THE PERFECT QUERY LETTER
by Irene Goodman
As agents, we are usually the first people in the business to see your query. That is a responsibility we take seriously. We know that golden nuggets can be found in "the slush", and that queries are the calling card. Every successful author was once knocking on doors, hoping to break in. You could be one of them. We want to help you increase your odds. Here are some simple do's and don't's:
- Do make it technically perfect. No spelling mistakes, no typos, no awkward sentences, no excuses.
- The quality of the writing should be as good as the quality of your manuscript.
- Keep it to one page, single-spaced.
- Do state right up front what kind of book it is. Don't make us guess. If it's historical fiction about an unhappy queen, say that. If it's a YA contemporary about a twerking contest, say that.
- Do state the word length. It makes a big difference. If you have written a 350,000 word tome, well, that's not good news. If you have a 31,000-word thriller, that's not good news either.
- Do mention any previously published books along with their sales records, if you have them. By this we mean real books by real publishers--not self-published or obscure presses.
- If you self-published with great success, do mention that. State your price point and how many you sold over what period of time. What is "great success"? If you sold 8,000 for 99 cents over three years, that's not going to whet any appetites. If you sold 100,000 for $3.99 in six months, now you're talking.
- Do state any publications in prestigious literary journals. But no need to tell us that you published 35 articles about electrical engineering when what you're offering is a middle grade fantasy novel about a dog who can fly.
- Do mention any relevant experience. For example, if you're an Assistant District Attorney and you wrote a legal thriller, or you work at Majesty Magazine and you wrote a novel about British royals.
- Do be active on social media. Have a web site. Get into the game early.
- You can leave out personal interests. It won't help that you play the glockenspiel or that you have a pit bull named Turbo. It's okay to briefly mention these things, especially if they are interesting--like you're a Jeopardy champion or you canoed the entire length of the Mississippi River--but they aren't selling points.
- Do customize your query for each recipient. But please avoid tailoring it too obviously because then it sounds like pandering.

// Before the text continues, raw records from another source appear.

(* ===== verification/GrammarFacts.v ===== *)
(** * GrammarFacts: a total-correctness calculus for the parser monad, and the
    well-formedness of everything the parser produces. *)

From S2P Require Import Prelude RustStr RustStrFacts Subst Validation Identifiers Paths OciRef.
From S2P Require Import Ast Diagnostics Lexer Grammar.

(** ** Well-formed syntax trees *)

(** A value its newtype's constructor accepts. *)
Definition valid {T E} `{NewType T E} (v : T) : Prop := new (as_str v) = Ok v.

Lemma valid_new {T E} `{NewType T E} raw (v : T) : new raw = Ok v -> valid v.
Proof. intros Hn. unfold valid. by rewrite (new_as_str raw v Hn). Qed.

Lemma url_placeholder_raw raw u :
  HttpsUrl_new_allowing_placeholders raw = Ok u -> HttpsUrl_new_allowing_placeholders (url_raw u) = Ok u.
Proof.
  intros H. assert (HttpsUrl_new raw = Ok u) as HN.
  { unfold HttpsUrl_new_allowing_placeholders in H. by destruct (negb _). }
  apply HttpsUrl_new_Ok in HN as (-> & _). done.
Qed.

Lemma oci_placeholder_raw raw v :
  OciReference_new_allowing_placeholders raw = Ok v ->
  OciReference_new_allowing_placeholders (oci_raw v) = Ok v.
Proof.
  intros H. assert (oci_raw v = raw) as ->; [|done].
  unfold OciReference_new_allowing_placeholders in H. destruct (negb _).
  - exact (new_as_str (T := OciReference) raw v H).
  - case_bool_decide; [done|]. destruct (find_byte nul raw); [done|]. by injection H as <-.
Qed.

Section tree.
Context (src : str).

Definition span_in (sp : Span) : Prop := start sp <= end_ sp <= length src.

(** A text taken verbatim from the source at its span, and not empty. *)
Definition verbatim (s : Spanned str) : Prop :=
  value s <> [] /\ slice src (start (span s)) (end_ (span s)) = Some (value s).

Definition arg_ok (a : Arg) : Prop :=
  valid (value (arg_name a)) /\ (forall d, arg_default a = Some d -> valid (value d))
  /\ span_in (arg_span a).

Definition mount_ok (m : RunMount) : Prop :=
  match mount_kind m with
  | RunMountKind_Secret id target =>
      valid (value id) /\ (forall t, target = Some t -> valid (value t))
  end.

Definition source_ok (a : AddSource) : Prop :=
  match a with
  | AddSource_Url u => HttpsUrl_new_allowing_placeholders (url_raw (value u)) = Ok (value u)
  | AddSource_Oci r => OciReference_new_allowing_placeholders (oci_raw (value r)) = Ok (value r)
  | AddSource_Path p =>
      is_local_path (value p) = true \/ looks_like_oci_ref (value p) = false
  end.

Definition directive_ok (d : Directive) : Prop :=
  span_in (Directive_span d) /\
  match d with
  | Directive_Label l => valid (value (label_key l)) /\ valid (value (label_value l))
  | Directive_Env e => valid (value (env_key e)) /\ valid (value (env_value e))
  | Directive_Arg a => arg_ok a
  | Directive_Shell _ => True
  | Directive_User u => valid (value (user_name u))
  | Directive_Workdir w => valid (value (workdir_path w))
  | Directive_Run r =>
      Forall mount_ok (run_mounts r)
      /\ match run_command r with
         | RunCommand_Shell s => verbatim s
         | RunCommand_Exec l => l <> []
         end
  | Directive_Add a =>
      source_ok (add_source a) /\ valid (value (add_destination a))
      /\ (forall f, add_from a = Some f -> valid (value f) /\ span_in (span f))
  | Directive_Entrypoint e =>
      match entrypoint_init e with
      | EntrypointInit_Path s => verbatim s /\ starts_with "/" (value s) = true
      | EntrypointInit_Exec l => l <> []
      | _ => True
      end
  | Directive_Expose e => (expose_port e <= u16_max)%N
  | Directive_Cmd c =>
      match cmd_command c with
      | CmdForm_Shell s => verbatim s
      | CmdForm_Exec l => l <> []
      end
  | Directive_Volume v => volume_paths v <> []
  | Directive_Stopsignal _ => True
  end.

Definition stage_ok (s : Stage) : Prop :=
  match from_source (stage_from s) with
  | FromSource_Scratch => True
  | FromSource_Reference r =>
      OciReference_new_allowing_placeholders (oci_raw (value r)) = Ok (value r)
  end
  /\ (forall n, stage_name s = Some n -> valid (value n) /\ span_in (span n))
  /\ Forall directive_ok (stage_directives s)
  /\ span_in (from_span (stage_from s)) /\ span_in (stage_span s).

Definition diagnostic_ok (sev : Severity) (d : Diagnostic) : Prop :=
  severity d = sev /\ span_in (ann_span (primary d))
  /\ Forall (fun a => span_in (ann_span a)) (notes d).
End tree.

(** ** Weakest preconditions *)

(** [m] neither panics nor runs out of fuel from [p], and its result satisfies
    [Q]. *)
Definition wp {A} (m : P A) (p : Parser) (Q : option A -> Parser -> Prop) : Prop :=
  exists r p', m p = Val (r, p') /\ Q r p'.

Lemma wp_mono {A} (m : P A) p (Q Q' : option A -> Parser -> Prop) :
  (forall r p', Q r p' -> Q' r p') -> wp m p Q -> wp m p Q'.
Proof. intros H (r & p' & E & HQ). exists r, p'. auto. Qed.

Lemma wp_bind {A B} (m : P A) (k : A -> P B) p Q :
  wp m p (fun r p' => match r with Some a => wp (k a) p' Q | None => Q None p' end) ->
  wp (m ≫= k) p Q.
Proof.
  intros (r & p1 & E & H). unfold mbind, P_bind. unfold wp. rewrite E.
  destruct r as [a|]; [|eauto]. destruct H as (r & p2 & E2 & H). eauto.
Qed.

Section parser.
Context (src : str) (toks : list Token).
Hypothesis Hsrc : utf8 src.
Hypothesis Htoks : Forall (token_ok src) toks.
Hypothesis Hord : ordered_before toks (length src).

(** *** Tokens *)

Lemma ordered_lookup ts n i j t u :
  ordered_before ts n -> ts !! i = Some t -> ts !! j = Some u -> i < j ->
  end_ (tok_span t) <= start (tok_span u).
Proof.
  revert i j. induction ts as [|x ts IH]; intros i j; simpl; [done|].
  intros (_ & HF & HO) Hi Hj Hlt. destruct i as [|i].
  - simpl in Hi. injection Hi as ->. destruct j as [|j]; [lia|]. simpl in Hj.
    rewrite Forall_forall in HF. apply HF. by eapply list_elem_of_lookup_2.
  - destruct j as [|j]; [lia|]. simpl in *. eapply IH; eauto. lia.
Qed.

Lemma token_at i t :
  toks !! i = Some t -> token_ok src t /\ start (tok_span t) < end_ (tok_span t)
                        /\ end_ (tok_span t) <= length src.
Proof.
  intros H. assert (token_ok src t) as Ht.
  { rewrite Forall_forall in Htoks. apply Htoks. by eapply list_elem_of_lookup_2. }
  split; [done|]. destruct Ht as [Hlt (text & Hs & _)]. split; [done|].
  by apply slice_Some in Hs as (_ & ? & _).
Qed.

Lemma token_span_in i t : toks !! i = Some t -> span_in src (tok_span t).
Proof. intros H. destruct (token_at i t H) as (_ & ? & ?). split; lia. Qed.

(** *** States *)

Definition tree_inv (p : Parser) : Prop :=
  Forall (directive_ok src) (p_pending p) /\ Forall (arg_ok src) (p_global_args p)
  /\ Forall (stage_ok src) (p_stages p).

Definition pinv (p : Parser) : Prop :=
  p_source p = src /\ p_tokens p = toks /\ p_pos p <= length toks /\ tree_inv p.

(** What every parsing function preserves: the input, the well-formedness of
    the tree built so far and the diagnostics already there; it only moves
    forward and adds well-formed diagnostics. *)
Record frame (p p' : Parser) : Prop := {
  fr_inv : pinv p';
  fr_pos : p_pos p <= p_pos p';
  fr_errors : exists es, p_errors p' = p_errors p ++ es
                         /\ Forall (diagnostic_ok src Severity_Error) es;
  fr_warnings : exists ws, p_warnings p' = p_warnings p ++ ws
                           /\ Forall (diagnostic_ok src Severity_Warning) ws
}.

Definition grew (p p' : Parser) : Prop := length (p_errors p) < length (p_errors p').

Lemma frame_refl p : pinv p -> frame p p.
Proof.
  intros H. split; try done; exists []; rewrite app_nil_r; by split.
Qed.

Lemma frame_trans p1 p2 p3 : frame p1 p2 -> frame p2 p3 -> frame p1 p3.
Proof.
  intros [A1 A2 (es & A6 & A6') (ws & A7 & A7')] [B1 B2 (es' & B6 & B6') (ws' & B7 & B7')].
  split; [done|lia| |].
  - exists (es ++ es'). rewrite B6, A6, app_assoc. split; [done|]. by apply Forall_app.
  - exists (ws ++ ws'). rewrite B7, A7, app_assoc. split; [done|]. by apply Forall_app.
Qed.

Lemma grew_frame_l p1 p2 p3 : frame p1 p2 -> grew p2 p3 -> grew p1 p3.
Proof.
  intros [_ _ (es & E & _) _]. unfold grew. rewrite E, length_app. lia.
Qed.

Lemma grew_frame_r p1 p2 p3 : grew p1 p2 -> frame p2 p3 -> grew p1 p3.
Proof.
  intros H [_ _ (es & E & _) _]. unfold grew in *. rewrite E, length_app. lia.
Qed.

Lemma frame_set_pos p n :
  pinv p -> p_pos p <= n <= length toks -> frame p (set_p_pos n p).
Proof.
  intros (H1 & H2 & H3 & H4) Hn. split; simpl; try done; [|lia|exists []; by rewrite app_nil_r..].
  split_and!; [done|done|simpl; lia|done].
Qed.

Lemma frame_add_error p d : pinv p -> diagnostic_ok src Severity_Error d -> frame p (add_error d p).
Proof.
  intros H Hd. split; simpl; try done; [|exists []; by rewrite app_nil_r].
  exists [d]. split; [done|]. constructor; [done|constructor].
Qed.

Lemma frame_add_warning p d :
  pinv p -> diagnostic_ok src Severity_Warning d -> frame p (add_warning d p).
Proof.
  intros H Hd. split; simpl; try done; [exists []; by rewrite app_nil_r|].
  exists [d]. split; [done|]. constructor; [done|constructor].
Qed.

(** *** The calculus

    [ok m p R]: from a state that satisfies the invariant, [m] terminates
    without a panic; it succeeds with a result that satisfies [R], or fails
    after reporting at least one error. *)

Definition ok {A} (m : P A) (p : Parser) (R : A -> Parser -> Prop) : Prop :=
  pinv p ->
  wp m p (fun r p' => frame p p' /\ match r with Some a => R a p' | None => grew p p' end).

Lemma ok_bind {A B} (m : P A) (k : A -> P B) p R1 R :
  ok m p R1 -> (forall a p', frame p p' -> R1 a p' -> ok (k a) p' R) -> ok (m ≫= k) p R.
Proof.
  intros Hm Hk Hp. apply wp_bind. specialize (Hm Hp). revert Hm. apply wp_mono.
  intros r p1 [HF HR]. destruct r as [a|]; [|done].
  specialize (Hk a p1 HF HR (fr_inv _ _ HF)). revert Hk. apply wp_mono.
  intros r' p2 [HF' HR']. split; [by eapply frame_trans|].
  destruct r'; [done|]. by eapply grew_frame_l.
Qed.

Lemma ok_weaken {A} (m : P A) p (R R' : A -> Parser -> Prop) :
  (forall a p', frame p p' -> R a p' -> R' a p') -> ok m p R -> ok m p R'.
Proof.
  intros H Hm Hp. specialize (Hm Hp). revert Hm. apply wp_mono.
  intros [a|] p' [HF HR]; split; auto.
Qed.

Lemma ok_ret {A} (a : A) p (R : A -> Parser -> Prop) : R a p -> ok (mret a) p R.
Proof. intros H Hp. exists (Some a), p. split; [done|]. split; [by apply frame_refl|done]. Qed.

Lemma ok_gets {A} (f : Parser -> A) p (R : A -> Parser -> Prop) : R (f p) p -> ok (gets f) p R.
Proof. intros H Hp. eexists _, p. split; [done|]. split; [by apply frame_refl|done]. Qed.

Lemma ok_modify f p (R : unit -> Parser -> Prop) :
  (pinv p -> frame p (f p)) -> R tt (f p) -> ok (modify f) p R.
Proof. intros Hf H Hp. eexists _, _. split; [done|]. split; [by apply Hf|done]. Qed.

Lemma ok_push_err d p (R : unit -> Parser -> Prop) :
  diagnostic_ok src Severity_Error d -> R tt (add_error d p) -> ok (push_err d) p R.
Proof. intros Hd H. apply ok_modify; [|done]. intros Hp. by apply frame_add_error. Qed.

Lemma ok_push_warning d p (R : unit -> Parser -> Prop) :
  diagnostic_ok src Severity_Warning d -> R tt (add_warning d p) -> ok (push_warning d) p R.
Proof. intros Hd H. apply ok_modify; [|done]. intros Hp. by apply frame_add_warning. Qed.

Lemma ok_fail {A} d p (R : A -> Parser -> Prop) :
  diagnostic_ok src Severity_Error d -> ok (fail_with d) p R.
Proof.
  intros Hd Hp. exists None, (add_error d p). split; [done|]. split; [by apply frame_add_error|].
  unfold grew. simpl. rewrite length_app. simpl. lia.
Qed.

Lemma ok_lift {A} (o : outcome A) a p (R : A -> Parser -> Prop) :
  o = Val a -> R a p -> ok (lift o) p R.
Proof. intros -> H Hp. exists (Some a), p. split; [done|]. split; [by apply frame_refl|done]. Qed.

Lemma ok_slice a b t p (R : str -> Parser -> Prop) :
  slice src a b = Some t -> R t p -> ok (source_slice a b) p R.
Proof.
  intros Hs H Hp. exists (Some t), p. unfold source_slice. pose proof Hp as (-> & _). rewrite Hs.
  split; [done|]. split; [by apply frame_refl|done].
Qed.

- If the quality of your work is literary, say that. If it doesn't seem to fit into any genre, just say you wrote a literary novel (but you still need a description and a hook). Quite often literary fiction does fit into a genre, though. In that case you can say you have a literary women's fiction, a literary mystery, etc.
- Always include your contact info, the title, the genre, the word count, a brief description, and a hook. Example: I would like to send you LEAVE NO TRACE, a 90,000 word survival thriller about a woman who is stranded in the Australian desert with no food, little water, and only basic survival skills. She must walk 200 miles to the nearest town--if she can outsmart and evade the men who are trying to kill her. (This is an actual case--I sold that book, plucked from the slush).
- Please don't say you have a fiction novel. All novels are fiction. There is no other kind.
- Don't say you're referred by someone the agent knows, unless you are positive that the agent actually knows that person and would respect his or her opinion.
- Don't open with a question, like "What would you do if you woke up to find that your little toe was missing?"
- If some editors have already seen this, let us know which ones. If it has been turned down by 37 of them, don't tell us that. But in that case, don't send us the query! Know when to move on.
- Don't try to be too cool. Ending a query with "Your move" or "The ball's in your court" is unprofessional.
- Don't say you will be in town and would like to arrange a meeting.
- It can--and probably should--take several drafts to get all this exactly right, but it's worth it. Best of luck, and we look forward to hearing from you.